Die Beibehaltung von Eigenheiten und die Wahrung der eigenen Erkennbarkeit stärken die Fähigkeit zur Einheit und zum Dialog – das ist die Grundüberzeugung, die hinter der Gründung des Reformierten Bundes in Deutschland und auch hinter der Pflege reformierten Erbes in der Welt steht. Die Beschäftigung mit der Theologie ist daher die Basis der Arbeit in der Weltgemeinschaft Reformierter Kirchen. So wurde es wieder deutlich in den Feiern zum Jubiläum des Heidelberger Katechismus im vergangenen Jahr.

Die Evangelische Kirche in Deutschland wie auch die konfessionellen Bünde VELKD und UEK beschäftigen sich aktuell sehr intensiv damit, wie in Deutschland diese Verbindung unter den evangelischen Geschwistern unterschiedlicher Konfession stärker und tragfähiger werden kann. Wir sind der Überzeugung: Pluralität ist kein Schaden, sondern eine Bereicherung. "Versöhnte Verschiedenheit" ist ein Modell, das über unsere Kirchen hinaus auch in Europa und in der Welt das Miteinander von Völkern, Nationen, Ethnien und Religionen beschreiben kann und sollte.
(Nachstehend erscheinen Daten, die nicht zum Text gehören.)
(* ===== verification/Syscall.v ===== *)
(** * Kernel calls as functions ([src/kernel/syscall.cpp], [src/user/syscall.cpp],
    [kernel_call_asm] of [src/kernel/asmfunc.cpp])

    A program calls the kernel through small functions: they save four registers on the stack of
    the program, load the arguments, issue the interrupt 0x30 and take the registers back. The
    instructions work on the registers of the program and on its memory, through its page tables.
    The program counter and the flags, which every instruction changes, are left out. *)

From S2P Require Import Prelude Chain Memory KType PageFrames VarMem Timer Process Task Ipc Descriptor Clone Fork Interrupt System UserMemory Messages Execution.

Module Syscall.
Import VarMem Process Task Interrupt System UserMemory Messages Execution.

Implicit Types (k : K) (Q : list (list nat)) (j : nat) (r : regs) (m : mem).

(** ** The code *)

(** The parameters of [kernel_call_asm]; those that are not given are 0. *)
Record call_args := mkArgs { a_nr : Z; a_arg1 : Z; a_arg2 : Z; a_arg3 : Z }.

Implicit Types c : call_args.

Definition sys_exec (filepath p : Z) : call_args := mkArgs NR_K_EXEC filepath p 0.
Definition sys_fork : call_args := mkArgs NR_K_FORK 0 0 0.
Definition sys_send (to message : Z) : call_args := mkArgs NR_K_SEND (u32 to) message 0.
Definition sys_recv (from message : Z) : call_args := mkArgs NR_K_RECV (u32 from) message 0.

Definition mov_bx (v : Z) (r : regs) : regs :=
  mkRegs (gs r) (fs r) (es r) (ds r) (di r) (si r) (bp r) v (dx r) (cx r) (ax r) (pc r) (cs r) (psw r) (sp r) (ss r).
Definition mov_cx (v : Z) (r : regs) : regs :=
  mkRegs (gs r) (fs r) (es r) (ds r) (di r) (si r) (bp r) (bx r) (dx r) v (ax r) (pc r) (cs r) (psw r) (sp r) (ss r).
Definition mov_sp (v : Z) (r : regs) : regs :=
  mkRegs (gs r) (fs r) (es r) (ds r) (di r) (si r) (bp r) (bx r) (dx r) (cx r) (ax r) (pc r) (cs r) (psw r) v (ss r).

(** [push] and [pop] of a program. *)
Definition push (s : K * regs) (v : Z) : res (K * regs) :=
  let a := u32 (sp s.2 - 4) in
  k ← ustore 4 s.1 a v;
  Ok (k, mov_sp a s.2).
Definition pop (s : K * regs) : res (Z * (K * regs)) :=
  v ← uload 4 s.1 (sp s.2);
  Ok (v, (s.1, mov_sp (u32 (sp s.2 + 4)) s.2)).

(** [mov o(%ebp),%reg]. *)
Definition arg (s : K * regs) (o : Z) : res Z := uload 4 s.1 (bp s.2 + o).

(** [int kernel_call_asm(u32_t nr,u32_t arg1,u32_t arg2,u32_t arg3)] in front of and behind
    [int $0x30]. *)
Definition kernel_call_enter (s : K * regs) : res (K * regs) :=
  s ← push s (ax s.2); s ← push s (bx s.2); s ← push s (cx s.2); s ← push s (dx s.2);
  v ← arg s 20; let s := (s.1, set_dx v s.2) in
  v ← arg s 16; let s := (s.1, mov_cx v s.2) in
  v ← arg s 12; let s := (s.1, mov_bx v s.2) in
  v ← arg s 8; Ok (s.1, set_ax v s.2).
Definition kernel_call_leave (s : K * regs) : res (K * regs) :=
  '(v, s) ← pop s; let s := (s.1, set_dx v s.2) in
  '(v, s) ← pop s; let s := (s.1, mov_cx v s.2) in
  '(v, s) ← pop s; let s := (s.1, mov_bx v s.2) in
  Ok (s.1, mov_sp (u32 (sp s.2 + 4)) s.2).

(** ** What the code needs *)

(** The arguments are in the frame of the function, and the stack goes on for 16 bytes. [f] are the
    physical addresses of the [sz] bytes from there to the end of the arguments. *)
Record CallFrame k r (sz : Z) (f : Z → Z) (c : call_args) : Prop := {
  cl_size : sz = bp r + 24 - (sp r - 16);
  cl_low : 16 ≤ sp r ≤ bp r;
  cl_high : bp r + 24 < 4294967296;
  cl_owned : Owned k (sp r - 16) sz f;
  cl_args : arg (k, r) 8 = Ok (a_nr c) ∧ arg (k, r) 12 = Ok (a_arg1 c) ∧ arg (k, r) 16 = Ok (a_arg2 c) ∧ arg (k, r) 20 = Ok (a_arg3 c)
}.

(** The registers at [int $0x30]. *)
Definition trap_regs r (c : call_args) : regs :=
  mov_sp (sp r - 16) (set_ax (a_nr c) (mov_bx (a_arg1 c) (mov_cx (a_arg2 c) (set_dx (a_arg3 c) r)))).

(** The memory with the saved registers. *)
Definition pushed m (f : Z → Z) r : mem := put (put (put (put m f 12 4 (ax r)) f 8 4 (bx r)) f 4 4 (cx r)) f 0 4 (dx r).

Lemma push_put k r va sz f (o : Z) v : Buffer (vm_mem (vm k)) (cr3_reg k) va sz f → 0 ≤ va → sp r = va + o + 4 → sp r < 4294967296 →
  0 ≤ o → o + 4 ≤ sz → push (k, r) v = Ok (set_mem k (put (vm_mem (vm k)) f o 4 v), mov_sp (va + o) r).
Proof.
  intros HB Hva Hsp Hr Ho Hsz. unfold push. cbn [fst snd]. rewrite u32_id by (unfold is_u32; lia).
  replace (sp r - 4) with (va + o) by lia. by rewrite (ustore_put va sz f 4 k o v HB) by lia.
Qed.

Lemma pushed_buffer m dir va sz f r : Buffer m dir va sz f → 16 ≤ sz → Buffer (pushed m f r) dir va sz f.
Proof. intros HB Hsz. unfold pushed. repeat (apply put_buffer; [|lia..]). done. Qed.

Lemma pushed_bytes m f r : bytes_ok m → bytes_ok (pushed m f r).
Proof. intros Hm. unfold pushed. by repeat apply put_bytes. Qed.

Lemma pushed_other m f r a : (∀ o, 0 ≤ o < 16 → a ≠ f o) → load8 (pushed m f r) a = load8 m a.
Proof. intros H. unfold pushed. rewrite !put_other; try done; intros i Hi; apply H; lia. Qed.

(** The function up to the interrupt. *)
Lemma kernel_call_enter_spec k r sz f c : CallFrame k r sz f c →
  kernel_call_enter (k, r) = Ok (set_mem k (pushed (vm_mem (vm k)) f r), trap_regs r c).
Proof.
  intros [Hsz Hlow Hhigh [HB Hfr Hwk] (A1 & A2 & A3 & A4)]. set (va := sp r - 16) in *.
  assert (Harg : ∀ o v, 8 ≤ o ≤ 20 → arg (k, r) o = Ok v → uload 4 (set_mem k (pushed (vm_mem (vm k)) f r)) (bp r + o) = Ok v).
  { intros o v Ho. unfold arg. cbn [fst snd]. replace (bp r + o) with (va + (bp r + o - va)) by lia.
    rewrite (uload_get k va sz f 4 HB) by lia. intros Hv. rewrite <- Hv.
    rewrite (uload_get (set_mem k _) va sz f 4) by ((apply pushed_buffer; [done|lia]) || lia). f_equal.
    apply get_same. intros i Hi. apply pushed_other. intros o' Ho' E. apply (bf_inj _ _ _ _ _ HB) in E; lia. }
  unfold kernel_call_enter. unfold pushed in Harg |- *.
  rewrite (push_put k r va sz f 12) by (done || lia). cbn [mbind res_bind fst snd].
  set (k1 := set_mem k _). rewrite (push_put k1 _ va sz f 8) by (try (apply put_buffer; [done|lia..]); cbn [sp mov_sp]; lia).
  cbn [mbind res_bind fst snd]. set (k2 := set_mem k1 _).
  rewrite (push_put k2 _ va sz f 4) by (try (repeat (apply put_buffer; [|lia..]); done); cbn [sp mov_sp]; lia).
  cbn [mbind res_bind fst snd]. set (k3 := set_mem k2 _).
  rewrite (push_put k3 _ va sz f 0) by (try (repeat (apply put_buffer; [|lia..]); done); cbn [sp mov_sp]; lia).
  cbn [mbind res_bind fst snd]. unfold arg at 1 2 3 4. cbn [fst snd bp mov_sp set_dx mov_cx mov_bx].
  match goal with |- context [uload 4 ?x] => change x with (set_mem k (put (put (put (put (vm_mem (vm k)) f 12 4 (ax r)) f 8 4 (bx r)) f 4 4 (cx r)) f 0 4 (dx r))) end.
  rewrite (Harg 20 _ ltac:(lia) A4). cbn [mbind res_bind fst snd bp mov_sp set_dx mov_cx mov_bx].
  rewrite (Harg 16 _ ltac:(lia) A3). cbn [mbind res_bind fst snd bp mov_sp set_dx mov_cx mov_bx].
  rewrite (Harg 12 _ ltac:(lia) A2). cbn [mbind res_bind fst snd bp mov_sp set_dx mov_cx mov_bx].
  rewrite (Harg 8 _ ltac:(lia) A1). cbn [mbind res_bind fst snd]. do 2 f_equal. unfold trap_regs. fold va. by rewrite Z.add_0_r.
Qed.

(** The stack of the running process in [k'], from [a] on, is that of [k]. *)
Definition same_stack k k' (a : Z) : Prop :=
  ∀ o, 0 ≤ o < 16 → Clone.vbyte (vm_mem (vm k')) (cr3_reg k') (a + o) = Clone.vbyte (vm_mem (vm k)) (cr3_reg k) (a + o).

Lemma uload_same k k' (a : Z) (n : nat) : ∀ b : Z, same_stack k k' a → 0 ≤ a → a + 16 < 4294967296 → a ≤ b → b + Z.of_nat n ≤ a + 16 →
  uload n k' b = uload n k b.
Proof.
  induction n as [|n IH]; intros b HS Ha0 Ha1 Hb Hn; cbn [uload]; [done|].
  assert (E : uload8 k' b = uload8 k b).
  { unfold uload8. rewrite u32_id by (unfold is_u32; lia). specialize (HS (b - a) ltac:(lia)).
    replace (a + (b - a)) with b in HS by lia. unfold Clone.vbyte in HS.
    destruct (translate (vm_mem (vm k')) (cr3_reg k') b), (translate (vm_mem (vm k)) (cr3_reg k) b); cbn in HS; congruence. }
  rewrite E. destruct (uload8 k b); cbn [mbind res_bind]; [|done..]. by rewrite IH by (done || lia).
Qed.

(** The words on the stack at the interrupt. *)
Lemma pushed_words k r sz f c : regs_ok r → CallFrame k r sz f c →
  let k1 := set_mem k (pushed (vm_mem (vm k)) f r) in
  uload 4 k1 (sp r - 16) = Ok (dx r) ∧ uload 4 k1 (sp r - 12) = Ok (cx r) ∧ uload 4 k1 (sp r - 8) = Ok (bx r).
Proof.
  intros Hr [Hsz Hlow Hhigh [HB Hfr Hwk] _] k1. destruct (ro_words _ Hr) as (_ & _ & _ & Hbx & Hdx & Hcx & Hax).
  pose proof (bf_inj _ _ _ _ _ HB) as Hf. set (va := sp r - 16) in *.
  assert (HB1 : Buffer (vm_mem (vm k1)) (cr3_reg k1) va sz f) by (apply pushed_buffer; [done|lia]).
  assert (Hget : ∀ (o v : Z), 0 ≤ o ≤ 8 → get (vm_mem (vm k1)) f o 4 = v `mod` 4294967296 → is_u32 v → uload 4 k1 (va + o) = Ok v).
  { intros o v Ho E Hv. rewrite (uload_get k1 va sz f 4 HB1) by lia. rewrite E. f_equal. by apply u32_id. }
  replace (sp r - 12) with (va + 4) by lia. replace (sp r - 8) with (va + 8) by lia.
  split_and!; [rewrite <- (Z.add_0_r va)| |]; apply Hget; try done; cbn [k1 set_mem with_vm vm vm_mem]; unfold pushed.
  - apply (get_put_eq sz f Hf); lia.
  - rewrite (get_put_ne sz f Hf) by lia. apply (get_put_eq sz f Hf); lia.
  - rewrite !(get_put_ne sz f Hf) by lia. apply (get_put_eq sz f Hf); lia.
Qed.

(** The function behind the interrupt, in any later state in which its stack is as it was. *)
Lemma kernel_call_leave_spec k r sz f c k' (v : Z) : regs_ok r → CallFrame k r sz f c →
  same_stack (set_mem k (pushed (vm_mem (vm k)) f r)) k' (sp r - 16) →
  kernel_call_leave (k', set_ax v (trap_regs r c)) = Ok (k', set_ax v r).
Proof.
  intros Hr HF HS. destruct (pushed_words k r sz f c Hr HF) as (W1 & W2 & W3). pose proof (cl_low _ _ _ _ _ HF). pose proof (cl_high _ _ _ _ _ HF).
  assert (Hu : ∀ b, sp r - 16 ≤ b → b + 4 ≤ sp r → uload 4 k' b = uload 4 (set_mem k (pushed (vm_mem (vm k)) f r)) b)
    by (intros b Hb1 Hb2; apply (uload_same _ _ (sp r - 16)); (done || lia)).
  unfold kernel_call_leave, pop, trap_regs. cbn [fst snd sp mov_sp set_ax set_dx mov_cx mov_bx].
  rewrite Hu, W1 by lia. cbn [mbind res_bind fst snd sp mov_sp set_ax set_dx mov_cx mov_bx].
  rewrite (u32_id (sp r - 16 + 4)) by (unfold is_u32; lia). replace (sp r - 16 + 4) with (sp r - 12) by lia.
  rewrite Hu, W2 by lia. cbn [mbind res_bind fst snd sp mov_sp set_ax set_dx mov_cx mov_bx].
  rewrite (u32_id (sp r - 12 + 4)) by (unfold is_u32; lia). replace (sp r - 12 + 4) with (sp r - 8) by lia.
  rewrite Hu, W3 by lia. cbn [mbind res_bind fst snd sp mov_sp set_ax set_dx mov_cx mov_bx].
  rewrite (u32_id (sp r - 8 + 4)) by (unfold is_u32; lia). replace (sp r - 8 + 4) with (sp r - 4) by lia.
  rewrite u32_id by (unfold is_u32; lia). replace (sp r - 4 + 4) with (sp r) by lia. by destruct r.
Qed.

Section calls.
Context (exec_path : K → Z → res (K * bool)) (fuel : nat) (kPdir mem_size : Z).

Abbreviation interrupt := (interrupt exec_path fuel kPdir mem_size).
Abbreviation step := (step exec_path fuel kPdir mem_size).
Abbreviation served := (served fuel kPdir mem_size).
Abbreviation undisturbed := (undisturbed exec_path fuel kPdir mem_size).

(** The arguments are words. *)
Lemma call_words k r sz f c : bytes_ok (vm_mem (vm k)) → CallFrame k r sz f c →
  is_u32 (a_nr c) ∧ is_u32 (a_arg1 c) ∧ is_u32 (a_arg2 c) ∧ is_u32 (a_arg3 c).
Proof.
  intros Hm [Hsz Hlow Hhigh [HB _ _] (A1 & A2 & A3 & A4)].
  assert (H : ∀ o v, 8 ≤ o ≤ 20 → arg (k, r) o = Ok v → is_u32 v).
  { intros o v Ho. unfold arg. cbn [fst snd]. replace (bp r + o) with (sp r - 16 + (bp r + o - (sp r - 16))) by lia.
    rewrite (uload_get k _ sz f 4 HB) by lia. set (g := get _ _ _ _). intros E. assert (v = g) as -> by congruence.
    apply (get_range f 4 _ Hm). }
  split_and!; [by apply (H 8)|by apply (H 12)|by apply (H 16)|by apply (H 20)].
Qed.

(** The function up to the interrupt is a step of the program. *)
Lemma enter_step k r sz f c : live (k, r) → CallFrame k r sz f c →
  step Program (k, r) (set_mem k (pushed (vm_mem (vm k)) f r), trap_regs r c).
Proof.
  intros (Q & i & HR & _ & Hr) HF. cbn [fst snd] in *. destruct (call_words k r sz f c (ru_bytes _ _ _ HR) HF) as (W1 & W2 & W3 & W4).
  destruct HF as [Hsz Hlow Hhigh [HB Hfr _] _]. constructor.
  - destruct Hr as [R1 (? & ? & ? & ? & ? & ? & ?) (? & ? & ?)]. split; cbn; split_and!; try done; try apply R1. unfold is_u32 in *. lia.
  - apply pushed_bytes, HR.
  - intros a Ha. apply pushed_other. intros o Ho ->. by apply (Hfr o); [lia|].
Qed.

(** When process [j] runs after the call, its stack being as it was, the function returns [v] to it with
    all other registers as they were. *)
Definition returns k1 r k2 r2 j (v : Z) : Prop :=
  ∀ k3 r3, rtc (undisturbed j) (k2, r2) (k3, r3) → pCurrent (pm k3) = Some j → same_stack k1 k3 (sp r - 16) →
    kernel_call_leave (k3, r3) = Ok (k3, set_ax v r).

Lemma returns_intro k r sz f c k2 r2 j (v : Z) : regs_ok r → CallFrame k r sz f c → live (k2, r2) → leased (pm k2) j →
  regs_of k2 r2 j = set_ax v (trap_regs r c) → returns (set_mem k (pushed (vm_mem (vm k)) f r)) r k2 r2 j v.
Proof.
  intros Hr HF HL Hj Hv k3 r3 Hs Hc HS. destruct (undisturbed_steps _ _ _ _ j (k2, r2) (k3, r3) Hs HL Hj) as (_ & _ & He).
  cbn [fst snd] in He. rewrite Hv in He. unfold regs_of in He. rewrite bool_decide_eq_true_2 in He by done. subst r3.
  by eapply kernel_call_leave_spec.
Qed.


End calls.

(** ** A concrete call

    Process 0 of [Messages.v] calls [sys_send(100,(Message * )0x40000000)] with its stack in the same
    page. *)

Definition ex_call_mem : mem := store32 (store32 (store32 ex_msg_mem 16472 1) 16476 100) 16480 1073741824.
Definition ex_call_k : K := set_mem ex_msg_k ex_call_mem.
Definition ex_caller : regs := mkRegs 51 51 51 51 1 2 1073741904 7 8 9 10 1073741824 43 514 1073741904 51.

Lemma ex_call_tables a : 9216 ≤ a < 9220 ∨ 12288 ≤ a < 12292 → load8 ex_call_mem a = load8 Clone.ex_mem a.
Proof. intros Ha. unfold ex_call_mem. rewrite !load8_store32_ne by lia. by apply ex_msg_tables. Qed.

Lemma ex_call_bytes : bytes_ok ex_call_mem.
Proof. do 3 apply bytes_ok_store32. apply (ru_bytes _ _ _ ex_msg_running). Qed.

Lemma ex_call_live : live (ex_call_k, ex_caller).
Proof.
  exists ex_queues, 0%nat. cbn [fst snd]. split_and!.
  - apply running_mem; [exact ex_msg_running|exact ex_call_bytes].
  - by apply (clocks_same ex_msg_k); [exact ex_msg_clocks|..].
  - split; cbn; split_and!; done.
Qed.

Lemma ex_call_frame : CallFrame ex_call_k ex_caller 40 (λ o, 16448 + o) (sys_send 100 1073741824).
Proof.
  split; try (cbn; lia).
  - apply (ex_owned_at ex_call_k 64 40); [done|exact ex_msg_frame|exact ex_call_tables|lia|lia].
  - vm_compute. split_and!; reflexivity.
Qed.

Lemma ex_call_can_send : CanSend (set_mem ex_call_k (pushed ex_call_mem (λ o, 16448 + o) ex_caller))
  (trap_regs ex_caller (sys_send 100 1073741824)) ex_queues 0 1 (λ o, 16384 + o) [].
Proof.
  destruct ex_msg_peers as [P1 P2 P3 P4 P5 P6 P7 P8 P9 P10 P11 P12]. split.
  - apply running_mem; [apply running_mem; [exact ex_msg_running|exact ex_call_bytes]|]. apply pushed_bytes, ex_call_bytes.
  - reflexivity.
  - split; assumption.
  - vm_compute. reflexivity.
  - apply (ex_owned_at (set_mem ex_call_k (pushed ex_call_mem (λ o, 16448 + o) ex_caller)) 0 msg_size); [done|exact ex_msg_frame| |lia|unfold msg_size; lia].
    intros a Ha. cbn [set_mem with_vm vm vm_mem]. rewrite pushed_other by lia. by apply ex_call_tables.
  - vm_compute. split; congruence.
Qed.


End Syscall.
Die Weltgemeinschaft Reformierter Kirchen bringt in diese "bunte Vielfalt" – die im Übrigen auch innerhalb der WGRK sichtbar ist – eine ganz eigene liturgische, theologische und ekklesiologische Farbe ein. Aus Verpflichtung zu und in immer neuer Auseinandersetzung mit ihrer Tradition ist es ihr ein Anliegen, unser Miteinander und auch unsere Gesellschaft zukunftsfähig zu gestalten. Auf diesem Hintergrund steht die dezidiert friedensethische Ausrichtung der reformierten Kirchen, das klare Nein zu Gewaltanwendung und Krieg als Mittel der Politik, aber auch die Aufgabenagenda, die Sie sich während der Jahrestagung des Exekutivausschusses in Ghana im Mai letzten Jahres gesetzt haben: eine Antwort der Kirchen zum Problem des Menschenhandels; die Förderung respektvoller, gewaltloser Beziehungen zwischen Männern und Frauen; und die Weiterarbeit an Projekten zur Veränderung des weltweiten Finanzsystems.

À propos Finanzsystem – auch der Umzug von Genf nach Hannover hatte ja zunächst ganz profane, finanzielle Gründe. Aber vielleicht – ja, hoffentlich – werden bald auch viele positive, inhaltliche "Nebeneffekte" Ihres Umzugs sichtbar. Die EKD jedenfalls freut sich, mit der Zentrale der Weltgemeinschaft Reformierter Kirchen einen internationalen kirchlichen "Big Player" in so unmittelbarer Nähe zu haben. Wir hoffen und freuen uns auf einen regen Austausch und Dialog, wir freuen uns auf Ihre Mitwirkung am und Ihren Beitrag zum Reformationsjubiläum 2017 und laden Sie herzlich ein, im Leitungskreis mitzuwirken und wir wollen – ganz im Sinne des eingangs zitierten Gründungsaufrufes – gern gemeinsam "die Gaben … pflegen" und "ein engeres Band der Gemeinschaft unter uns … knüpfen".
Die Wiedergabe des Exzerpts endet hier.